As the underlying science of search engines, information retrieval (IR) has been studied since several decades ago, but the huge impact of the research results of the information retrieval community had not appeared until the birth of the Web. Now information retrieval has become a very active research area, attracting more and more attention recently. The purpose of this course is two-fold: (1) Introduce the foundational concepts, principles, and techniques of IR and review a representative set of frontier topics. (2) Discuss the general methodology and specific strategies for doing research. Students will learn the basic principles and algorithms for managing text information and be exposed to some advanced frontier topics. They will also obtain hands-on experience on writing a research proposal and conducting IR research. A few lab works will complement the course for practical understanding of framework of the IR as well as its design.

Textbook

The course uses Introduction to Information Retrieval  by Ricardo B-Yates, Berthier R-Neto as the textbook.  The course has been given to Ph.D Candidates and part of master students in Chinese.

    Christopher D. Manning, Prabhakar Raghavan and Hinrich Schütze, An Introduction to Information Retrieval, Cambridge University Press. 2008

Details about the textbook:

Information retrieval (IR) has changed considerably in recent years with the expansion of the World Wide Web and the advent of modern and inexpensive graphical user interfaces and mass storage devices. As a result., traditional IR textbooks have become quite out of date and this has led to the introduction of new IR books. Nevertheless, we believe that there is still great need for a book that approaches the field in a rigorous and complete way from a computer-science perspective (as opposed to a user-centered perspective). This book is an effort to partially fulfill this gap and should be useful for a first course on information retrieval as well as for a graduate course on the topic.

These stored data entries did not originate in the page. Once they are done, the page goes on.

(* ===== verification/VmCow.v ===== *)
(** * Copy on write

    [cow_safe o e ls]: a page of a private area whose entry does not say copy
    on write has a frame of its own, which neither the others of the ledger [o]
    nor another page has; an entry that says copy on write is not writable. *)

From Stdlib Require Import ZArith Lia Bool.
From stdpp Require Import base list option gmap.
From S2P Require Import Prelude Mmu Frames PageTable PageTableFacts StateMonad Rbtree RbtreeFacts RbtreeRemove VmArea VmAreaFacts Vm VmPages VmPageOps VmOps VmProtect.
Open Scope Z_scope.
Open Scope prog_scope.

Definition flags_of (v : Z * Z * Z * Z * Z) : Z := let '(_, flags, _, _, _) := v in flags.

(** The page belongs to a private area. *)
Definition private (v : option (Z * Z * Z * Z * Z)) : bool :=
  match v with Some v => Z.land (flags_of v) VMA_SHARED =? 0 | None => false end.

(** Only [va] has the frame [f]. *)
Definition alone (o : Z -> Z) (e : Z -> Z) (va f : Z) : Prop :=
  o f = 0 /\ forall va', user_page va' -> frame_of (e va') = f -> va' = va.

Record cow_safe (o e : Z -> Z) (ls : alist) : Prop := {
  cs_alone : forall va, user_page va -> has_frame (e va) = true -> private (view ls va) = true ->
    Z.land (e va) PTE_COW = 0 -> alone o e va (frame_of (e va));
  cs_read : forall va, user_page va -> has_frame (e va) = true -> Z.land (e va) PTE_COW <> 0 ->
    Z.land (e va) MMU_WRITABLE = 0;
}.

(** A page that can be written in a private area is its own. *)
Lemma cow_safe_writable o e ls va : cow_safe o e ls -> user_page va -> has_frame (e va) = true ->
  private (view ls va) = true -> Z.land (e va) MMU_WRITABLE <> 0 -> alone o e va (frame_of (e va)).
Proof.
  intros [Ha Hr] Hva Hf Hp Hw. apply Ha; try done.
  destruct (Z.eq_dec (Z.land (e va) PTE_COW) 0); [done |]. by rewrite Hr in Hw.
Qed.

(** Entries with the same frame and the same copy on write bit, or none; pages
    that have frames do not become private. *)
Lemma cow_safe_less o e ls e' ls' : cow_safe o e ls ->
  (forall va, user_page va -> has_frame (e' va) = true ->
     frame_of (e' va) = frame_of (e va) /\ Z.land (e' va) PTE_COW = Z.land (e va) PTE_COW /\
     (private (view ls' va) = true -> private (view ls va) = true) /\
     (Z.land (e' va) PTE_COW <> 0 -> Z.land (e' va) MMU_WRITABLE = 0)) -> cow_safe o e' ls'.
Proof.
  intros [Ha Hr] H. constructor.
  - intros va Hva Hf Hp Hc. destruct (H va Hva Hf) as (Ef & Ec & Hpr & _).
    rewrite has_frame_of, Ef, <- has_frame_of in Hf. rewrite Ec in Hc.
    destruct (Ha va Hva Hf (Hpr Hp) Hc) as [Ho Hu]. rewrite Ef. split; [done |]. intros va' Hva' E.
    apply Hu; [done |]. rewrite <- E. symmetry. apply (H va' Hva').
    rewrite has_frame_of, E, <- has_frame_of. done.
  - intros va Hva Hf Hc. by apply (H va Hva Hf).
Qed.

Lemma cow_safe_ext o e ls e' ls' : cow_safe o e ls -> (forall va, user_page va -> e' va = e va) ->
  (forall va, view ls' va = view ls va) -> cow_safe o e' ls'.
Proof.
  intros Hc He Hv. apply (cow_safe_less o e ls); [done |]. intros va Hva Hf. rewrite Hv, He in * by done.
  split_and!; try done. intros. by apply (cs_read _ _ _ Hc).
Qed.

(** One entry is new: its frame belongs to no other page and to nobody else. *)
Lemma cow_safe_set o e ls e' va v : cow_safe o e ls -> has_frame v = true ->
  (forall va', user_page va' -> e' va' = set_pte e va v va') ->
  o (frame_of v) = 0 -> (forall va', user_page va' -> va' <> va -> frame_of (e va') <> frame_of v) ->
  (Z.land v PTE_COW <> 0 -> Z.land v MMU_WRITABLE = 0) -> cow_safe o e' ls.
Proof.
  intros [Ha Hr] Hv He Ho Hu Hw.
  assert (forall va', user_page va' -> va' <> va -> e' va' = e va') as Hoth.
  { intros va' Hva' Hne. rewrite He by done. unfold set_pte. by destruct (Z.eqb_spec va' va). }
  assert (user_page va -> e' va = v) as Ev by (intros Hva; rewrite He by done; unfold set_pte; by rewrite Z.eqb_refl).
  constructor.
  - intros va' Hva' Hf Hp Hc. destruct (Z.eq_dec va' va) as [-> | Hne].
    + rewrite (Ev Hva'). split; [done |]. intros va2 Hva2 E. destruct (Z.eq_dec va2 va) as [| Hne]; [done |].
      rewrite (Hoth va2 Hva2 Hne) in E. by apply (Hu va2 Hva2 Hne) in E.
    + rewrite (Hoth va' Hva' Hne) in *. destruct (Ha va' Hva' Hf Hp Hc) as [Ho' Hu']. split; [done |].
      intros va2 Hva2 E. destruct (Z.eq_dec va2 va) as [-> | Hne2].
      * rewrite (Ev Hva2) in E. symmetry in E. by apply Hu in E.
      * rewrite (Hoth va2 Hva2 Hne2) in E. by apply Hu'.
  - intros va' Hva' Hf Hc. destruct (Z.eq_dec va' va) as [-> | Hne]; [rewrite (Ev Hva') in *; auto |].
    rewrite (Hoth va' Hva' Hne) in *. by apply Hr.
Qed.

Lemma cow_safe_cleared o e ls e' ls' lo hi : cow_safe o e ls ->
  (forall va, user_page va -> e' va = cleared e lo hi va) ->
  (forall va, user_page va -> has_frame (e' va) = true -> private (view ls' va) = true -> private (view ls va) = true) ->
  cow_safe o e' ls'.
Proof.
  intros Hc He Hv. apply (cow_safe_less o e ls); [done |]. intros va Hva Hf.
  assert (e' va = e va) as E.
  { rewrite He in * by done. unfold cleared in *. by destruct (_ && has_frame (e va)). }
  specialize (Hv va Hva Hf). rewrite E in *. split_and!; [done | done | done |]. intros. by apply (cs_read _ _ _ Hc).
Qed.

(** The protection of an entry leaves its frame and its copy on write bit. *)
Lemma prot_cow_read e prot : Z.land (pte_with_prot e prot) PTE_COW <> 0 ->
  Z.land (pte_with_prot e prot) MMU_WRITABLE = 0.
Proof.
  rewrite prot_cow. intros Hc%Z.eqb_neq. rewrite prot_bits by done. rewrite Hc. unfold pte_flags.
  by destruct (prot =? VM_NONE), (negb (Z.land prot VM_WRITE =? 0)).
Qed.

Section frames.
Context {A : Type} `{!Frames A, !FramesOk A}.
Implicit Types (s : state A) (o : Z -> Z) (T : gset Z) (ls : alist).

Lemma count_two s f va va' : user_page va -> user_page va' -> va <> va' ->
  frame_of (pte s va) = f -> frame_of (pte s va') = f -> f <> 0 -> 2 <= count s f.
Proof.
  intros [Hva Ha] [Hva' Ha'] Hne E E' Hf. unfold count.
  pose proof (uses_update _ _ (proj1 user_range_aligned) (proj2 user_range_aligned) (pte s) (set_pte (pte s) va 0) f va Ha Hva) as Hc.
  assert (set_pte (pte s) va 0 va = 0) as E0 by (unfold set_pte; by rewrite Z.eqb_refl).
  rewrite E0, E, Z.eqb_refl in Hc. change (frame_of 0) with 0 in Hc. destruct (Z.eqb_spec 0 f); [congruence |].
  assert (0 < uses (set_pte (pte s) va 0) f USER_ADDR_MIN USER_ADDR_LIMIT) as Hpos.
  { apply (uses_pos _ _ (proj1 user_range_aligned) (proj2 user_range_aligned)). exists va'.
    split; [done |]. split; [done |]. unfold set_pte. by destruct (Z.eqb_spec va' va); [congruence |]. }
  rewrite Hc in Hpos; [lia |]. intros v2 _ _ Hn. unfold set_pte. by destruct (Z.eqb_spec v2 va).
Qed.

(** A frame with one owner is the page's own. *)
Lemma held_alone o T s va : pages_ok o T s -> solvent o -> user_page va -> has_frame (pte s va) = true ->
  hold s (frame_of (pte s va)) = 1 -> alone o (pte s) va (frame_of (pte s va)).
Proof.
  intros Hok Hsol Hva Hf H1. destruct (page_frame o T s va Hok Hva Hf) as (Hc & H0 & _).
  pose proof (frame_of_aligned (pte s va)) as Hm. specialize (Hsol _ H0 Hm).
  pose proof (po_ledger _ _ _ Hok _ H0 Hm) as L. pose proof (pend_nonneg (pending (vm s)) (frame_of (pte s va))).
  split; [destruct (decide _); lia |]. intros va' Hva' E. destruct (Z.eq_dec va' va) as [| Hne]; [done |].
  pose proof (count_two s _ va va' Hva Hva' ltac:(congruence) eq_refl E H0). destruct (decide _); lia.
Qed.

(** A frame without owners is no page's. *)
Lemma free_no_page o T s f : pages_ok o T s -> solvent o -> f <> 0 -> f mod PAGE_SIZE = 0 -> hold s f = 0 ->
  o f = 0 /\ forall va, user_page va -> frame_of (pte s va) <> f.
Proof.
  intros Hok Hsol Hf Hm H0. destruct (ledger_empty o T s f Hok Hsol Hf Hm H0) as (Ho & Hc & _).
  split; [done |]. intros va Hva E.
  assert (0 < count s f) by (apply count_pos; eauto). lia.
Qed.
End frames.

The book comprises two portions which complement and balance each other. The core portion includes nine chapters authored or co-authored by the designers of the book. The second portion, which is fully integrated with the first, is formed by six state-of-the-art chapters written by leading researchers in their fields. The same notation and glossary are used in all the chapters. Thus, despite the fact that several people have contributed to the text, this book is really much more a textbook than an edited collection of chapters written by separate authors. Furthermore, unlike a collection of chapters, we have carefully designed the contents and organization of the book to present a cohesive view of all the important aspects of modern information retrieval.

From IR models to indexing text, from IR visual tools and interfaces to the Web, from IR. multimedia to digital libraries, the book provides both breadth of coverage and richness of detail. It is our hope that, given the now clear relevance and significance of information retrieval to modern society. the book will contribute to further disseminate the study of the discipline at information science, computer science, and library science departments throughout the world.

Lecture Notes

Instructors: Ruixuan Li, Xiwu Gu, Kunmei Wen

TAs: Xinhua Dong, Zhengyuan Xue

    Lecture 0.   Overview of the Course (PDF)
    Lecture 1.   Introduction to Information Retrieval, Boolean retrieval (PDF)
    Lecture 2.   Term vocabulary & postings lists (PDF) (PDF)
    Lecture 3.   Index construction & compression (PDF) (PDF)
    Lecture 4.   Scoring, term weighting & the vector space model
    Lecture 5.   Computing scores in a complete search system
    Lecture 6.   Language models for information retrieval
    Lecture 7.   Text classification & Naive Bayes Vector space classification (PDF)
    Lecture 8.   Support vector machines & machine learning on documents
    Lecture 9.   Flat clustering & Hierarchical clustering
    Lecture 10. Matrix decompositions & latent semantic indexing
    Lecture 11. Evaluation in information retrieval (PDF)
    Lecture 12. Relevance feedback & query expansion
    Lecture 13. Snippet generation based on GPU (PDF)
    Lecture 14. Web search (PDF)
    Lecture 15. Information retrieval on SSD (PDF) (PDF)
    Lecture 16. Micro-blog Information retrieval

Handouts and Solutions

No specific handouts. But the requirements are as follows:

    1.  Interactive discussions (10%)
    2.  High quality presentation (30%)
    3.  Good term paper (60%)  (the cover of the test paper)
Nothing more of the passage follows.